Updated

The international Red Cross said Tuesday that U.S. officials have failed to address concerns about significant problems in the treatment of terror suspects detained at the U.S. military prison in Guantanamo Bay (search), Cuba.

But the neutral agency, which is the only independent monitor allowed to visit the facility, refused "to publicly confirm or deny" whether details in a New York Times article Tuesday were from its reports to U.S. officials about its findings during its Guantanamo visits.

However, a Pentagon spokesman in Washington confirmed Monday that Red Cross officials have "made their view known" that the indefinite detention of terror suspects at Guantanamo Bay, Cuba, amounts to torture.

Lawrence Di Rita, spokesman for Defense Secretary Donald H. Rumsfeld, said, "It's their point of view," but it is not shared by the Bush administration.

Di Rita said he was unaware of any Red Cross accusations that specific interrogation techniques or treatment of detainees amount to torture.

The Times article said the International Committee of the Red Cross (search) determined that the U.S. military used psychological and physical coercion "tantamount to torture."

It said ICRC delegates found during a June visit to Guantanamo that U.S. authorities had devised and refined a system to break the will of the prisoners, using humiliation, solitary confinement, temperature extremes and force positions.

Human rights campaigners told The Associated Press they were not surprised by the allegations after the leaking of a ICRC report in May describing mistreatment of U.S. prisoners in Iraq.

The ICRC also found that some doctors were telling interrogators about prisoners' weaknesses in "a flagrant violation of medical ethics."

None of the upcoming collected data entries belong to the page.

Lemma send_attempts m ans :
  sb_nosend = false -> (sb_plain = true -> sphdr m = []) -> (forall p, plain_answer (ans p)) ->
  attempts Out (send_now m ans) (fun _ => True) (fun sent => sent = []).
Proof.
  intros Hn Hp Ha self _ Hb. unfold send_now. destruct (base self) as [t st ps evs ib] eqn:E.
  assert (Hans : forall p, good_answer (ans p)) by (intros p; by apply plain_good).
  destruct (binv_send _ ans m Hb) as (b' & Hs & Hb'); [done|]. cbn [bstep] in Hs.
  destruct Hb as (oa & ia & Hi & _ & _ & _ & Hps & _). destruct (sb_inv_sub _ _ _ _ Hi) as [Hoa _].
  destruct (sb_send t ps ans m) as [[[[t' ps'] rc] sent]| | |] eqn:Es; try done. injection Hs as <-.
  destruct (sb_send_rc t _ oa ia ps ans m t' ps' rc sent Hn Hp Hi) as (Hrc & Hf & Hag); [by eapply out_writable|done..|].
  eexists _, rc, sent. split; [reflexivity|]. split; [done|]. split; [done|]. split; [done|]. split; [done|]. split; [done|].
  intros Hr _. destruct (Hag Hr) as (-> & -> & He). split; [done|]. unfold wanted. cbn [proto event_of].
  by rewrite He, andb_false_r.
Qed.

Lemma recv_attempts :
  sb_norecv = false -> attempts In recv_now (fun got => exists m, got = Received m) (fun got => forall m, got <> Received m).
Proof.
  intros Hn self _ Hb. unfold recv_now. destruct (base self) as [t st ps evs ib] eqn:E.
  destruct (binv_recv _ (maxttl (opts self)) Hb Hn) as (b' & Hs & Hb'). cbn [bstep] in Hs.
  destruct Hb as (oa & ia & Hi & _ & _ & _ & Hps & Hib & _). destruct (sb_inv_sub _ _ _ _ Hi) as [_ Hia].
  destruct (sb_recv t _ ps ib) as [[[[[t' ps'] ib'] rc] got]| | |] eqn:Es; try done. injection Hs as <-.
  destruct (sb_recv_rc t _ oa ia (maxttl (opts self)) ps ib t' ps' ib' rc got Hn Hi) as (Hrc & Hok); [by eapply in_readable|done..|].
  eexists _, rc, got. split; [reflexivity|]. split; [done|].
  split; [unfold recv_results, send_results in *; set_solver|]. split; [done|]. split; [intros Hr; by apply Hok|]. split; [|done]. intros Hr m ->. assert (rc = 0) by (apply Hok; eauto). lia.
Qed.

Lemma send_results_neg rc : rc ∈ send_results -> rc <= 0.
Proof. unfold send_results. rewrite !elem_of_cons, elem_of_nil. intros [->|[->|[->|[->|[]]]]]; done. Qed.

(** An attempt at an idle or closing socket. *)
Lemma try_ok {A} d (attempt : nn_sock T -> outcome (nn_sock T * Z * A)) won lost fl self :
  attempts d attempt won lost -> iinv self ->
  exists self' r a, try attempt fl self = Ret (self', r, a) /\ iinv self' /\ opts self' = opts self /\
    sstate self' = sstate self /\
    match r with
    | Some rc => (rc ∈ (- EBADF) :: send_results) /\ (rc = 0 -> exists x, a = Some x /\ won x) /\ (rc < 0 -> forall x, a = Some x -> lost x) /\
        (rc = - EAGAIN -> Z.land fl NN_DONTWAIT <> 0 /\ (d = Out -> wanted Out (base self') = false))
    | None => sstate self = SOCK_ACTIVE /\ Z.land fl NN_DONTWAIT = 0 /\ (d = Out -> wanted Out (base self') = false) /\
        forall x, a = Some x -> lost x
    end.
Proof.
  intros Hat [Hni Hid]. unfold try. destruct (decide (sstate self = SOCK_ACTIVE)) as [Ha|Hna].
  - rewrite Ha. destruct (Hid Ha) as (_ & Hb & Hev & Hl).
    destruct (Hat self Ha Hb) as (b & rc & a & -> & Hb' & Hrc & He & Hg & Hlo & Hag). cbn [mbind outcome_bind].
    destruct (leave_ok (with_base self b)) as (s' & Hs & Hid' & Ho & Hsame).
    { split; [done|]. split; [done|]. eexists _, _. exact Hl. }
    assert (Hbase : base s' = b) by (apply Hsame; cbn; by rewrite He).
    assert (Hi' : iinv s') by (destruct Hid' as [Es ?]; split; [by rewrite Es|]; split; done).
    assert (Hst : sstate s' = SOCK_ACTIVE) by apply Hid'.
    destruct (Z.eqb_spec rc 0) as [->|Hne].
    { rewrite Hs. exists s', (Some 0), (Some a). split; [done|]. split; [done|]. split; [done|]. split; [done|].
      split; [set_solver|]. split; [intros _; exists a; auto | done]. }
    assert (Hneg : rc < 0) by (pose proof (send_results_neg rc Hrc); lia). rewrite (proj2 (Z.ltb_lt rc 0)) by done. cbn [check mbind outcome_bind].
    assert (Hx : forall x, Some a = Some x -> lost x) by (intros x Ex; injection Ex as <-; auto).
    destruct (Z.eqb_spec rc (- EAGAIN)) as [Er|Er]; cbn [negb].
    + assert (Hw : d = Out -> wanted Out (base s') = false) by (intros Hd; rewrite Hbase; by apply Hag).
      destruct (Z.eqb_spec (Z.land fl NN_DONTWAIT) 0) as [Ef|Ef]; cbn [negb]; rewrite Hs.
      * exists s', None, (Some a). auto 10.
      * exists s', (Some (- EAGAIN)), (Some a). split; [done|]. split; [done|]. split; [done|]. split; [done|].
        split; [apply elem_of_cons; right; by rewrite <-Er|]. split; [done|]. split; [done|]. auto.
    + rewrite Hs. exists s', (Some rc), (Some a). split; [done|]. split; [done|]. split; [done|]. split; [done|].
      split; [apply elem_of_cons; by right|]. split; [done|]. split; [done | done].
  - destruct (sstate self) eqn:Es; try done; rewrite leave_closing by (by rewrite Es);
      (exists self, (Some (- EBADF)), None; unfold iinv; rewrite Es; split; [done|]; split; [done|]; split; [done|]; split; [done|];
       split; [apply elem_of_cons; by left|]; split; done).
Qed.

(** Polling the descriptor again changes nothing: the flag said so. *)
Lemma recheck_ok d self : iinv self -> exists self', recheck d self = Ret self' /\ iinv self' /\
  opts self' = opts self /\ sstate self' = sstate self.
Proof.
  intros [Hni Hid]. unfold recheck, nn_efd_wait. change (0 >? 0) with false. cbv iota.
  cbn [Efd.wait_rounds Efd.r_open Efd.r_now Efd.r_poll Efd.r_later]. unfold Efd.slice. change (u64 0 =? 0) with true. cbv iota.
  set (e := fd_of d self).
  assert (Hkeep : forall fl, (sstate self = SOCK_ACTIVE -> fl = flags self) -> let s' := with_fd d self fl e in
    iinv s' /\ opts s' = opts self /\ sstate s' = sstate self).
  { intros fl Hfl. destruct (decide (sstate self = SOCK_ACTIVE)) as [Ha|Hna].
    - rewrite (Hfl Ha). replace (with_fd d self (flags self) e) with self by (subst e; by destruct d, self). done.
    - subst e. destruct d; (split; [split; [done|] | done]); cbn; done. }
  assert (Hsame : iinv self /\ opts self = opts self /\ sstate self = sstate self) by done.
  destruct (bool_decide (is_Some (efd e))) eqn:Eo; cbn [negb]; [|cbn [mbind outcome_bind]; eexists; split; [reflexivity | exact Hsame]].
  destruct (signalled e) eqn:Eg; cbn; eexists; (split; [reflexivity|]); [|exact Hsame].
  apply Hkeep. intros Ha. destruct (Hid Ha) as (_ & _ & _ & Hf & Hr & Hs). rewrite Hf. subst e.
  destruct d; cbn [fd_of flag_of] in *.
  - destruct Hr as [[_ Hr]|(_ & Hr & _)]; rewrite Hr in Eg; [|done]. destruct (wanted In _); [by destruct (wanted Out _) | done].
  - destruct Hs as [[_ Hs]|(_ & Hs & _)]; rewrite Hs in Eg; [|done]. destruct (wanted Out _); [by destruct (wanted In _) | done].
Qed.

(** ** Steps *)

Lemma brun_ok ls b : binv b -> bpath b ls -> exists b', brun b ls = Ret b' /\ binv b'.
Proof.
  revert b. induction ls as [|l ls IH]; intros b Hb Hp; [by exists b|]. destruct Hp as [He Hp]. cbn [brun].
  destruct (binv_step b l Hb He) as (b1 & Hs & Hb1). rewrite Hs in *. cbn [mbind outcome_bind]. auto.
Qed.

Lemma idle_iinv self : idle self -> iinv self.
Proof. intros Hi. split; [|done]. destruct Hi as [Ha _]. by rewrite Ha. Qed.

Lemma stop_lit b : nn_efd_stop (Efd (Some (c_bool b))) = Ret (Efd (Some (c_bool b + 1))).
Proof. by destruct b. Qed.

Lemma on_efds_stop self : idle self -> exists self', on_efds nn_efd_stop SOCK_STOPPING_EPS self = Ret self' /\
  sstate self' = SOCK_STOPPING_EPS /\ opts self' = opts self.
Proof.
  intros (_ & _ & _ & _ & Hr & Hs). unfold on_efds. unfold forbidden in Hr, Hs.
  assert (Hr' : exists r, (if sb_norecv (T := T) then Ret (rcvfd self) else nn_efd_stop (rcvfd self)) = Ret r).
  { destruct Hr as [[-> ->]|(-> & _)]; [rewrite stop_lit|]; eauto. }
  assert (Hs' : exists r, (if sb_nosend (T := T) then Ret (sndfd self) else nn_efd_stop (sndfd self)) = Ret r).
  { destruct Hs as [[-> ->]|(-> & _)]; [rewrite stop_lit|]; eauto. }
  destruct Hr' as [r ->], Hs' as [e ->]. cbn [mbind outcome_bind]. by eexists.
Qed.

Lemma on_efds_term self : exists self', shutdown_finish self = Ret self' /\ sstate self' = SOCK_FINI /\
  opts self' = opts self.
Proof. unfold shutdown_finish, on_efds. destruct (sb_norecv (T := T)), (sb_nosend (T := T)); by eexists. Qed.

Lemma rechecked_ok again d self : iinv self -> exists self', rechecked again d self = Ret self' /\ iinv self' /\
  opts self' = opts self /\ sstate self' = sstate self.
Proof. intros Hi. destruct again; [by apply recheck_ok | by exists self]. Qed.

(** Only [nn_setsockopt] changes the options. *)
Definition no_setopt (l : ilabel) : Prop := match l with ISetopt _ _ => False | _ => True end.

Lemma istep_ok self l : iinv self -> ienabled self l ->
  exists self', istep self l = Ret self' /\ iinv self' /\ (no_setopt l -> opts self' = opts self).
Proof.
  intros Hi He. destruct l as [ls|opt optval|again fl ans m|again fl| | |]; cbn [istep no_setopt].
  - destruct He as (Ha & _ & Hp). destruct (proj2 Hi Ha) as (_ & Hb & _ & Hl).
    destruct (brun_ok ls _ Hb Hp) as (b & -> & Hb'). cbn [mbind outcome_bind].
    destruct (leave_ok (with_base self b)) as (s' & -> & Hid & Ho & _); [|by eauto using idle_iinv].
    split; [done|]. split; [done|]. eexists _, _. exact Hl.
  - destruct (nn_sock_setopt_inner _ _ _ _ _ _) as [o rc]. destruct Hi as [Hn Hid].
    destruct (decide (sstate self = SOCK_ACTIVE)) as [Ha|Hna].
    + destruct (Hid Ha) as (_ & Hb & _ & Hl).
      destruct (leave_ok (Sock (sstate self) o (flags self) (rcvfd self) (sndfd self) (base self)))
        as (s' & -> & Hid' & _); [|exists s'; split; [done|]; split; [by apply idle_iinv | done]].
      split; [done|]. split; [done|]. eexists _, _. exact Hl.
    + rewrite leave_closing by done. eexists. split; [reflexivity|]. split; [by split | done].
  - destruct He as (Hn & Hp & Ha). destruct (rechecked_ok again Out self Hi) as (s1 & -> & Hi1 & O1 & _). cbn [mbind outcome_bind].
    destruct (try_ok _ _ _ _ fl s1 (send_attempts m ans Hn Hp Ha) Hi1) as (s2 & r & a & -> & Hi2 & O2 & _).
    exists s2. split; [done|]. split; [done|]. intros _. by rewrite O2.
  - destruct (rechecked_ok again In self Hi) as (s1 & -> & Hi1 & O1 & _). cbn [mbind outcome_bind].
    destruct (try_ok _ _ _ _ fl s1 (recv_attempts He) Hi1) as (s2 & r & a & -> & Hi2 & O2 & _).
    exists s2. split; [done|]. split; [done|]. intros _. by rewrite O2.
  - unfold shutdown_stop. rewrite bool_decide_eq_true_2 by done. cbn [check mbind outcome_bind].
    destruct (on_efds_stop self (proj2 Hi He)) as (s1 & -> & Hs & Ho). cbn [mbind outcome_bind].
    rewrite leave_closing by (by rewrite Hs). exists s1. split; [done|]. split; [|done]. unfold iinv. by rewrite Hs.
  - eexists. split; [reflexivity|]. split; [by split | done].
  - destruct (on_efds_term self) as (s1 & -> & Hs & Ho). cbn [mbind outcome_bind].
    rewrite leave_closing by (by rewrite Hs). exists s1. split; [done|]. split; [|done]. unfold iinv. by rewrite Hs.
Qed.

Lemma init_iinv random name rfd sfd self :
  nn_sock_init random name rfd sfd = Ret (inl self) -> iinv self.
Proof.
  unfold nn_sock_init. intros Hi. apply bind_Ret in Hi as ([] & _ & Hi). apply bind_Ret in Hi as (sn & Hs & Hi).
  destruct sn as [sn|]; [|done]. apply bind_Ret in Hi as (rc & Hr & Hi). destruct rc as [rc|]; [|done].
  apply bind_Ret in Hi as (s' & Hl & Hi). injection Hi as <-.
  assert (Hfd : forall fd e, nn_efd_init fd = Ret (inl e) -> e = Efd (Some 0)).
  { intros fd e. unfold nn_efd_init. destruct (_ || _); [done|]. destruct (fd >=? 0); [|done]. cbn. by intros [= <-]. }
  destruct (leave_ok (Sock SOCK_ACTIVE (init_opts name) 0 rc sn (Bsys (sb_init random) init_stats ∅ [] ∅)))
    as (s2 & E & Hid & _); [|rewrite E in Hl; injection Hl as <-; by apply idle_iinv].
  split; [done|]. split; [apply binv_init|]. exists false, false. split; [done|]. unfold forbidden. split.
  - destruct (sb_norecv (T := T)); [injection Hr as <-; by right | left]. by rewrite (Hfd _ _ Hr).
  - destruct (sb_nosend (T := T)); [injection Hs as <-; by right | left]. by rewrite (Hfd _ _ Hs).
Qed.

Lemma ireach_inv self : ireach self -> iinv self.
Proof.
  induction 1 as [random name rfd sfd self Hi|self l self' _ IH He Hs]; [by eapply init_iinv|].
  destruct (istep_ok self l IH He) as (s & Hs' & Hi & _). by rewrite Hs in Hs'; injection Hs' as <-.
Qed.

(** The descriptors of an active socket. *)
Lemma idle_signals self d : idle self -> signalled (fd_of d self) = wanted d (base self).
Proof.
  intros (_ & _ & _ & _ & Hr & Hs).
  destruct d; cbn [fd_of].
  - destruct Hr as [[_ ->]|(_ & -> & ->)]; [by destruct (wanted In _) | done].
  - destruct Hs as [[_ ->]|(_ & -> & ->)]; [by destruct (wanted Out _) | done].
Qed.

(** The safety of a socket, and that its descriptors tell what it can do. *)
Definition io_safe : Prop := forall self l, ireach self -> ienabled self l ->
  exists self', istep self l = Ret self' /\ ireach self' /\
    (sstate self' = SOCK_ACTIVE -> events (base self') = [] /\
     forall d, signalled (fd_of d self') = negb (forbidden (T := T) d) &&
       negb (Z.land (sb_events (proto (base self'))) (event_of d) =? 0)).

Lemma socket_io_safe : io_safe.
Proof.
  intros self l Hr He. destruct (istep_ok self l (ireach_inv self Hr) He) as (s' & Hs & Hi & _).
  exists s'. split; [done|]. split; [by eapply ireach_step|]. intros Ha. pose proof (proj2 Hi Ha) as Hid.
  split; [apply Hid|]. intros d. by apply idle_signals.
Qed.
End safety.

"We have said, including publicly, that there are significant problems regarding the conditions of detention and the treatment of detainees in Guantanamo that still have not been addressed by U.S. authorities," chief ICRC spokeswoman Antonella Notari told the AP.

"We continue our discussions with the U.S. authorities in this regard."

She added, however, that the agency was sticking to its policy of discussing the details of its findings with U.S. officials because it found the confidential approach achieved the best results.

An agency statement Tuesday said its policy of confidentiality "has made it possible for the ICRC to have repeated and regular access to those held at Guantanamo Bay and to speak with them in private."

Notari said it was possible that ICRC President Jakob Kellenberger would go to Washington soon to meet with administration officials, but no dates had been set.

The ICRC said it had been visiting Guantanamo regularly since early 2002.

"The ICRC uses its exchanges with governments to make clear its concerns and recommendations regarding the situation in places of detention and to demand changes when necessary," the agency added. "Guantanamo Bay is no exception."

Notari told the AP the ICRC saw the recent creation of the Office of Detainee Affairs in the U.S. Department of Defense as a "useful step." The office has provided a forum in which issues relating to Guantanamo Bay can be discussed "in a more timely and systematic manner."

Di Rita noted that the Bush administration believes it has the legal right to detain terror suspects until the end of the war on terrorism because they are unlawful combatants not subject to the protections of the Geneva conventions.